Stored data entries
^^^^^^^^^^^^^^^^

(* ===== verification/Varint.v ===== *)
(** * Variable-length integers ([proto-types/src/varint.ts])

    The reading functions run on a [BinaryReader] ([this] in the source): its buffer,
    position and length.  An element read outside the buffer is [undefined], which
    the bit operators take as 0.  The functions that write into a buffer at a
    position are given by the bytes they store there. *)

From Stdlib Require Import ZArith Lia.
From S2P Require Import Prelude JsNumber JsString.

#[local] Open Scope Z_scope.
#[local] Open Scope js_scope.

Definition byte_of_Z (z : Z) : byte := byte_of_N (Z.to_N (z mod 256)).
Definition byte_to_Z (b : byte) : Z := Z.of_N (Byte.to_N b).

(** ** Reading *)

Record BinaryReader := MkReader { r_buf : bytes; r_pos : Z; r_len : Z }.

Definition set_pos (p : Z) (r : BinaryReader) : BinaryReader := MkReader (r_buf r) p (r_len r).

Definition byte_at (buf : bytes) (pos : Z) : Z := from_option byte_to_Z 0 (buf !! Z.to_nat pos).

(** [this.buf[this.pos++]] *)
Definition next_byte : M BinaryReader Z :=
  b ← gets (fun r => byte_at (r_buf r) (r_pos r));
  modify (fun r => set_pos (r_pos r + 1) r) ;;
  mret b.

Definition assertBounds : M BinaryReader unit :=
  past ← gets (fun r => r_len r <? r_pos r);
  if past : bool then raise (JsError "premature EOF") else mret tt.

(** The [for] loops of [varint64read]; the flag tells whether the last byte was read. *)
Fixpoint varint_groups (shifts : list Z) (bits : Z) : M BinaryReader (Z * bool) :=
  match shifts with
  | [] => mret (bits, false)
  | shift :: rest =>
      b ← next_byte;
      let bits := bits .| (b .& 0x7f) .<< shift in
      if decide (b .& 0x80 = 0) then assertBounds ;; mret (bits, true) else varint_groups rest bits
  end.

Definition varint64read : M BinaryReader (Z * Z) :=
  '(lowBits, last) ← varint_groups [0; 7; 14; 21] 0;
  if last : bool then mret (lowBits, 0) else
  middleByte ← next_byte;
  let lowBits := lowBits .| (middleByte .& 0x0f) .<< 28 in
  let highBits := (middleByte .& 0x70) .>> 4 in
  if decide (middleByte .& 0x80 = 0) then assertBounds ;; mret (lowBits, highBits) else
  '(highBits, last) ← varint_groups [3; 10; 17; 24; 31] highBits;
  if last : bool then mret (lowBits, highBits) else raise (JsError "invalid varint").

(** The bytes after the fifth are read and dropped. *)
Fixpoint varint32_rest (n : nat) (b : Z) : M BinaryReader Z :=
  match n with
  | O => mret b
  | S n' => if decide (b .& 0x80 = 0) then mret b else b' ← next_byte; varint32_rest n' b'
  end.

Definition varint32read : M BinaryReader Z :=
  '(result, last) ← varint_groups [0; 7; 14; 21] 0;
  if last : bool then mret result else
  b ← next_byte;
  let result := result .| (b .& 0x0f) .<< 28 in
  b ← varint32_rest 5 b;
  if decide (b .& 0x80 = 0) then assertBounds ;; mret (result .>>> 0)
  else raise (JsError "invalid varint").

Definition readUInt32_low (buf : bytes) (pos : Z) : Z :=
  byte_at buf pos .| byte_at buf (pos + 1) .<< 8 .| byte_at buf (pos + 2) .<< 16.

(** [undefined * 0x1000000] is [NaN]. *)
Definition readUInt32 (buf : bytes) (pos : Z) : option Z :=
  match buf !! Z.to_nat (pos + 3) with
  | Some b => Some (readUInt32_low buf pos + byte_to_Z b * 0x1000000)
  | None => None
  end.

Definition readInt32 (buf : bytes) (pos : Z) : Z := readUInt32_low buf pos + byte_at buf (pos + 3) .<< 24.

(** ** Writing *)

Fixpoint write_groups (shifts : list Z) (x hi : Z) : bytes * bool :=
  match shifts with
  | [] => ([], false)
  | i :: rest =>
      let shift := x .>>> i in
      let hasNext := negb (bool_decide (shift .>>> 7 = 0) && bool_decide (hi = 0)) in
      let byte := byte_of_Z ((if hasNext then shift .| 0x80 else shift) .& 0xff) in
      if hasNext then let '(l, last) := write_groups rest x hi in (byte :: l, last) else ([byte], true)
  end.

Definition varint64write (lo hi : Z) : bytes :=
  let '(low, last) := write_groups [0; 7; 14; 21] lo hi in
  if last : bool then low else
  let splitBits := (lo .>>> 28) .& 0x0f .| (hi .& 0x07) .<< 4 in
  let hasMoreBits := negb (bool_decide (hi .>> 3 = 0)) in
  let middle := byte_of_Z ((if hasMoreBits then splitBits .| 0x80 else splitBits) .& 0xff) in
  if negb hasMoreBits then low ++ [middle] else
  let '(high, last) := write_groups [3; 10; 17; 24] hi 0 in
  if last : bool then low ++ [middle] ++ high
  else low ++ [middle] ++ high ++ [byte_of_Z ((hi .>>> 31) .& 0x01)].

(** Five rounds are enough for a 32-bit value, four after the first. *)
Fixpoint shift_out (fuel : nat) (value : Z) : bytes :=
  match fuel with
  | O => []
  | S fuel' =>
      if 0x7f <? value then byte_of_Z ((value .& 0x7f) .| 0x80) :: shift_out fuel' (value .>>> 7)
      else [byte_of_Z value]
  end.

Fixpoint negative_groups (n : nat) (value : Z) : bytes :=
  match n with O => [byte_of_Z 1] | S n' => byte_of_Z ((value .& 127) .| 128) :: negative_groups n' (value .>> 7) end.

Definition varint32write (value : Z) : bytes :=
  if 0 <=? value then shift_out 5 value else negative_groups 9 value.

Definition writeVarint32 (val : Z) : bytes := shift_out 5 val.

Fixpoint write_high (fuel : nat) (lo hi : Z) : bytes :=
  match fuel with
  | O => []
  | S fuel' =>
      if decide (hi = 0) then shift_out 5 lo
      else byte_of_Z ((lo .& 127) .| 128) :: write_high fuel' ((lo .>>> 7 .| hi .<< 25) .>>> 0) (hi .>>> 7)
  end.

^^^^^^^^^^^^^^^^

▸ Work to complete:
Set down each entry exactly, leaving none out.

▸ Solution for this problem:
(* ===== verification/Varint.v ===== *)
(** * Variable-length integers ([proto-types/src/varint.ts])

    The reading functions run on a [BinaryReader] ([this] in the source): its buffer,
    position and length.  An element read outside the buffer is [undefined], which
    the bit operators take as 0.  The functions that write into a buffer at a
    position are given by the bytes they store there. *)

From Stdlib Require Import ZArith Lia.
From S2P Require Import Prelude JsNumber JsString.

#[local] Open Scope Z_scope.
#[local] Open Scope js_scope.

Definition byte_of_Z (z : Z) : byte := byte_of_N (Z.to_N (z mod 256)).
Definition byte_to_Z (b : byte) : Z := Z.of_N (Byte.to_N b).

(** ** Reading *)

Record BinaryReader := MkReader { r_buf : bytes; r_pos : Z; r_len : Z }.

Definition set_pos (p : Z) (r : BinaryReader) : BinaryReader := MkReader (r_buf r) p (r_len r).

Definition byte_at (buf : bytes) (pos : Z) : Z := from_option byte_to_Z 0 (buf !! Z.to_nat pos).

(** [this.buf[this.pos++]] *)
Definition next_byte : M BinaryReader Z :=
  b ← gets (fun r => byte_at (r_buf r) (r_pos r));
  modify (fun r => set_pos (r_pos r + 1) r) ;;
  mret b.

Definition assertBounds : M BinaryReader unit :=
  past ← gets (fun r => r_len r <? r_pos r);
  if past : bool then raise (JsError "premature EOF") else mret tt.

(** The [for] loops of [varint64read]; the flag tells whether the last byte was read. *)
Fixpoint varint_groups (shifts : list Z) (bits : Z) : M BinaryReader (Z * bool) :=
  match shifts with
  | [] => mret (bits, false)
  | shift :: rest =>
      b ← next_byte;
      let bits := bits .| (b .& 0x7f) .<< shift in
      if decide (b .& 0x80 = 0) then assertBounds ;; mret (bits, true) else varint_groups rest bits
  end.

Definition varint64read : M BinaryReader (Z * Z) :=
  '(lowBits, last) ← varint_groups [0; 7; 14; 21] 0;
  if last : bool then mret (lowBits, 0) else
  middleByte ← next_byte;
  let lowBits := lowBits .| (middleByte .& 0x0f) .<< 28 in
  let highBits := (middleByte .& 0x70) .>> 4 in
  if decide (middleByte .& 0x80 = 0) then assertBounds ;; mret (lowBits, highBits) else
  '(highBits, last) ← varint_groups [3; 10; 17; 24; 31] highBits;
  if last : bool then mret (lowBits, highBits) else raise (JsError "invalid varint").

(** The bytes after the fifth are read and dropped. *)
Fixpoint varint32_rest (n : nat) (b : Z) : M BinaryReader Z :=
  match n with
  | O => mret b
  | S n' => if decide (b .& 0x80 = 0) then mret b else b' ← next_byte; varint32_rest n' b'
  end.

Definition varint32read : M BinaryReader Z :=
  '(result, last) ← varint_groups [0; 7; 14; 21] 0;
  if last : bool then mret result else
  b ← next_byte;
  let result := result .| (b .& 0x0f) .<< 28 in
  b ← varint32_rest 5 b;
  if decide (b .& 0x80 = 0) then assertBounds ;; mret (result .>>> 0)
  else raise (JsError "invalid varint").

Definition readUInt32_low (buf : bytes) (pos : Z) : Z :=
  byte_at buf pos .| byte_at buf (pos + 1) .<< 8 .| byte_at buf (pos + 2) .<< 16.

(** [undefined * 0x1000000] is [NaN]. *)
Definition readUInt32 (buf : bytes) (pos : Z) : option Z :=
  match buf !! Z.to_nat (pos + 3) with
  | Some b => Some (readUInt32_low buf pos + byte_to_Z b * 0x1000000)
  | None => None
  end.

Definition readInt32 (buf : bytes) (pos : Z) : Z := readUInt32_low buf pos + byte_at buf (pos + 3) .<< 24.

(** ** Writing *)

Fixpoint write_groups (shifts : list Z) (x hi : Z) : bytes * bool :=
  match shifts with
  | [] => ([], false)
  | i :: rest =>
      let shift := x .>>> i in
      let hasNext := negb (bool_decide (shift .>>> 7 = 0) && bool_decide (hi = 0)) in
      let byte := byte_of_Z ((if hasNext then shift .| 0x80 else shift) .& 0xff) in
      if hasNext then let '(l, last) := write_groups rest x hi in (byte :: l, last) else ([byte], true)
  end.

Definition varint64write (lo hi : Z) : bytes :=
  let '(low, last) := write_groups [0; 7; 14; 21] lo hi in
  if last : bool then low else
  let splitBits := (lo .>>> 28) .& 0x0f .| (hi .& 0x07) .<< 4 in
  let hasMoreBits := negb (bool_decide (hi .>> 3 = 0)) in
  let middle := byte_of_Z ((if hasMoreBits then splitBits .| 0x80 else splitBits) .& 0xff) in
  if negb hasMoreBits then low ++ [middle] else
  let '(high, last) := write_groups [3; 10; 17; 24] hi 0 in
  if last : bool then low ++ [middle] ++ high
  else low ++ [middle] ++ high ++ [byte_of_Z ((hi .>>> 31) .& 0x01)].

(** Five rounds are enough for a 32-bit value, four after the first. *)
Fixpoint shift_out (fuel : nat) (value : Z) : bytes :=
  match fuel with
  | O => []
  | S fuel' =>
      if 0x7f <? value then byte_of_Z ((value .& 0x7f) .| 0x80) :: shift_out fuel' (value .>>> 7)
      else [byte_of_Z value]
  end.

Fixpoint negative_groups (n : nat) (value : Z) : bytes :=
  match n with O => [byte_of_Z 1] | S n' => byte_of_Z ((value .& 127) .| 128) :: negative_groups n' (value .>> 7) end.

Definition varint32write (value : Z) : bytes :=
  if 0 <=? value then shift_out 5 value else negative_groups 9 value.

Definition writeVarint32 (val : Z) : bytes := shift_out 5 val.

Fixpoint write_high (fuel : nat) (lo hi : Z) : bytes :=
  match fuel with
  | O => []
  | S fuel' =>
      if decide (hi = 0) then shift_out 5 lo
      else byte_of_Z ((lo .& 127) .| 128) :: write_high fuel' ((lo .>>> 7 .| hi .<< 25) .>>> 0) (hi .>>> 7)
  end.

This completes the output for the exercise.